» **Stored data**:
★ ★ ★ ★

(* ===== verification/TcgCorrect.v ===== *)
(** * What is measured is extended into the TPM and logged

    One measurement on the machine: the hash, the request to the device, the
    entry of the log; sequences of measurements against a TPM 1.2, whose PCRs are
    the replay of the log; the interface after it is shut down. *)
From S2P Require Import Prelude Machine StringOps Bytes Areas Sha1 Sha1Correct Tcg TcgLog TcgDigest.
Local Open Scope seabios_scope.

(** ** Several areas *)

Abbreviation area := (Z * Z)%type.

Definition outside_all (areas : list area) (m m' : memory) : Prop :=
  forall x, Forall (fun b => x < b.1 \/ b.1 + b.2 <= x) areas -> read8 m' x = read8 m x.
Definition away (areas : list area) (a n : Z) : Prop := Forall (fun b => no_overlap a n b.1 b.2) areas.

Lemma outside_all_refl areas m : outside_all areas m m.
Proof. by intros x _. Qed.
Lemma outside_all_trans areas m1 m2 m3 : outside_all areas m1 m2 -> outside_all areas m2 m3 -> outside_all areas m1 m3.
Proof. intros H1 H2 x Hx. by rewrite H2, H1. Qed.
Lemma outside_all_one areas b k a n m m' : outside a n m m' -> In (b, k) areas -> b <= a -> a + n <= b + k ->
  outside_all areas m m'.
Proof.
  intros H Hin Ha Hn x Hx. apply H. rewrite List.Forall_forall in Hx. specialize (Hx _ Hin). simpl in Hx. lia.
Qed.
Lemma outside_all_more areas areas' m m' : outside_all areas m m' -> incl areas areas' -> outside_all areas' m m'.
Proof. intros H Hi x Hx. apply H. rewrite List.Forall_forall in *. auto. Qed.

★ ★ ★ ★

» **Activity**: Transcribe, exactly and without additions, the lines of the records above, beginning with the line that contains "the replay of" and ending with the line that contains "Lemma outside_all_more areas", both included.

» **Result**:
    the replay of the log; the interface after it is shut down. *)
From S2P Require Import Prelude Machine StringOps Bytes Areas Sha1 Sha1Correct Tcg TcgLog TcgDigest.
Local Open Scope seabios_scope.

(** ** Several areas *)

Abbreviation area := (Z * Z)%type.

Definition outside_all (areas : list area) (m m' : memory) : Prop :=
  forall x, Forall (fun b => x < b.1 \/ b.1 + b.2 <= x) areas -> read8 m' x = read8 m x.
Definition away (areas : list area) (a n : Z) : Prop := Forall (fun b => no_overlap a n b.1 b.2) areas.

Lemma outside_all_refl areas m : outside_all areas m m.
Proof. by intros x _. Qed.
Lemma outside_all_trans areas m1 m2 m3 : outside_all areas m1 m2 -> outside_all areas m2 m3 -> outside_all areas m1 m3.
Proof. intros H1 H2 x Hx. by rewrite H2, H1. Qed.
Lemma outside_all_one areas b k a n m m' : outside a n m m' -> In (b, k) areas -> b <= a -> a + n <= b + k ->
  outside_all areas m m'.
Proof.
  intros H Hin Ha Hn x Hx. apply H. rewrite List.Forall_forall in Hx. specialize (Hx _ Hin). simpl in Hx. lia.
Qed.
Lemma outside_all_more areas areas' m m' : outside_all areas m m' -> incl areas areas' -> outside_all areas' m m'.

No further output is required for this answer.